## Stored data
▬▬▬▬▬▬▬▬▬▬
(** * pg_retry: the retry execution engine

    A shallow embedding of the two source variants of the extension,

    - [src/pg_retry.c]      (module [RetainLast]): the catch handler stores
      the terminal error in [last_error] and rethrows it after the loop;
    - [src/src/pg_retry.c]  (module [RethrowInCatch]): the catch handler
      rethrows the terminal error itself.

    The helpers the two files share word for word ([is_retryable_sqlstate],
    [contains_transaction_control], [is_single_statement], [validate_sql],
    [calculate_delay]) are embedded once.

    Conventions.
    - A C [int] is a [Z] in the 32-bit range; [attempt++] and [attempt - 1]
      wrap around ([wrap32]), as PostgreSQL is built with [-fwrapv].
    - A [double] is an IEEE 754 binary64 number: every arithmetic operation
      rounds its exact result to the nearest double, ties to even, and
      overflows to an infinity; no operation is fused or carried out in a
      wider format.  The sign of a zero is not kept.
    - The width of a [long], 32 or 64 bits, is a field of the host.
    - The host (parser, SPI executor, random source) is a record of oracles;
      what the engine does to the host is recorded as a chronological list of
      events.  Cancellation is not modelled: [CHECK_FOR_INTERRUPTS] is an
      event that returns.  Memory contexts, resource owners and the freeing
      of memory are left out.
    - The loops take fuel: [None] is a run that the given number of rounds
      did not end. *)

From Stdlib Require Import ZArith QArith Qpower Qround Qabs Lqa Lia Bool List String Ascii.
From Stdlib Require Import DecimalString.
Import ListNotations.

Local Open Scope string_scope.
Local Open Scope list_scope.
Local Open Scope Z_scope.

(** ** Machine integers *)

Definition INT_MAX : Z := 2147483647.
Definition INT_MIN : Z := -2147483648.

(** Two's-complement reduction of a mathematical integer to a C [int]. *)
Definition wrap32 (z : Z) : Z := (z + 2147483648) mod 4294967296 - 2147483648.

(** ** SQLSTATE codes (host: utils/elog.h, utils/errcodes.h, elog.c) *)

Definition ascii_code (c : ascii) : Z := Z.of_N (N_of_ascii c).

Definition PGSIXBIT (ch : ascii) : Z := Z.land (ascii_code ch - 48) 63.
Definition PGUNSIXBIT (val : Z) : ascii := ascii_of_N (Z.to_N (Z.land val 63 + 48)).

Definition MAKE_SQLSTATE (ch1 ch2 ch3 ch4 ch5 : ascii) : Z :=
  PGSIXBIT ch1 + Z.shiftl (PGSIXBIT ch2) 6 + Z.shiftl (PGSIXBIT ch3) 12
  + Z.shiftl (PGSIXBIT ch4) 18 + Z.shiftl (PGSIXBIT ch5) 24.

(** [unpack_sql_state]: five six-bit groups, least significant first. *)
Fixpoint unpack_groups (n : nat) (sql_state : Z) : string :=
  match n with
  | O => EmptyString
  | S n' => String (PGUNSIXBIT sql_state) (unpack_groups n' (Z.shiftr sql_state 6))
  end.

Definition unpack_sql_state (sql_state : Z) : string := unpack_groups 5 sql_state.

Definition ERRCODE_NULL_VALUE_NOT_ALLOWED : Z := MAKE_SQLSTATE "2" "2" "0" "0" "4".
Definition ERRCODE_INVALID_PARAMETER_VALUE : Z := MAKE_SQLSTATE "2" "2" "0" "2" "3".
Definition ERRCODE_SYNTAX_ERROR : Z := MAKE_SQLSTATE "4" "2" "6" "0" "1".
Definition ERRCODE_FEATURE_NOT_SUPPORTED : Z := MAKE_SQLSTATE "0" "A" "0" "0" "0".
Definition ERRCODE_CONNECTION_FAILURE : Z := MAKE_SQLSTATE "0" "8" "0" "0" "6".
Definition ERRCODE_INTERNAL_ERROR : Z := MAKE_SQLSTATE "X" "X" "0" "0" "0".
Definition ERRCODE_T_R_SERIALIZATION_FAILURE : Z := MAKE_SQLSTATE "4" "0" "0" "0" "1".
Definition ERRCODE_DIVISION_BY_ZERO : Z := MAKE_SQLSTATE "2" "2" "0" "1" "2".

(** [ErrorData], restricted to the two fields the engine reads. *)
Record ErrorData : Type := mkError {
  sqlerrcode : Z;
  message : option string
}.

(** [ereport(ERROR, (errcode(c), errmsg(m)))]. *)
Definition ereport_error (c : Z) (m : string) : ErrorData :=
  {| sqlerrcode := c; message := Some m |}.

(** [%d] of a C [int]. *)
Definition fmt_d (z : Z) : string := NilZero.string_of_int (Z.to_int z).

(** ** Error classifier *)

(** [strcmp] on the contents of two NUL-terminated strings; only the sign of
    the result is specified by C, and only that is kept. *)
Fixpoint strcmp (a b : string) : Z :=
  match a, b with
  | EmptyString, EmptyString => 0
  | EmptyString, String _ _ => -1
  | String _ _, EmptyString => 1
  | String c1 a', String c2 b' =>
      if ascii_code c1 <? ascii_code c2 then -1
      else if ascii_code c2 <? ascii_code c1 then 1
      else strcmp a' b'
  end.

(** A one-dimensional [text[]] as [deconstruct_array] returns it: the
    elements in order, [None] where [nulls[i]] is set. *)
Definition ArrayType : Type := list (option string).

Fixpoint is_retryable_sqlstate (sqlstate : string) (retry_sqlstates : ArrayType) : bool :=
  match retry_sqlstates with
  | [] => false
  | None :: rest => is_retryable_sqlstate sqlstate rest
  | Some elem_str :: rest =>
      if strcmp sqlstate elem_str =? 0 then true
      else is_retryable_sqlstate sqlstate rest
  end.

(** ** Statement validator *)

(** Node tags of raw parse trees; only [T_TransactionStmt] is inspected. *)
Inductive NodeTag : Type :=
| T_TransactionStmt
| T_SelectStmt
| T_InsertStmt
| T_UpdateStmt
| T_DeleteStmt
| T_OtherStmt (tag : Z).

Record RawStmt : Type := mkRawStmt { stmt : NodeTag }.

Definition IsA_TransactionStmt (n : NodeTag) : bool :=
  match n with T_TransactionStmt => true | _ => false end.

(** [NIL] is the null pointer, so [parsetree_list == NULL] is the empty list. *)
Definition contains_transaction_control (parsetree_list : list RawStmt) : bool :=
  match parsetree_list with
  | [raw_stmt] => IsA_TransactionStmt (stmt raw_stmt)
  | _ => false
  end.

(** [pg_parse_query] either raises the parser's own error or returns the list
    of raw statements. *)
Definition ParseOutcome : Type := (ErrorData + list RawStmt)%type.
▬▬▬▬▬▬▬▬▬▬
## Exercise objective
Across the entries above, tally the lines that contain the string "sqlerrcode" and give that figure alone.

## Task response
2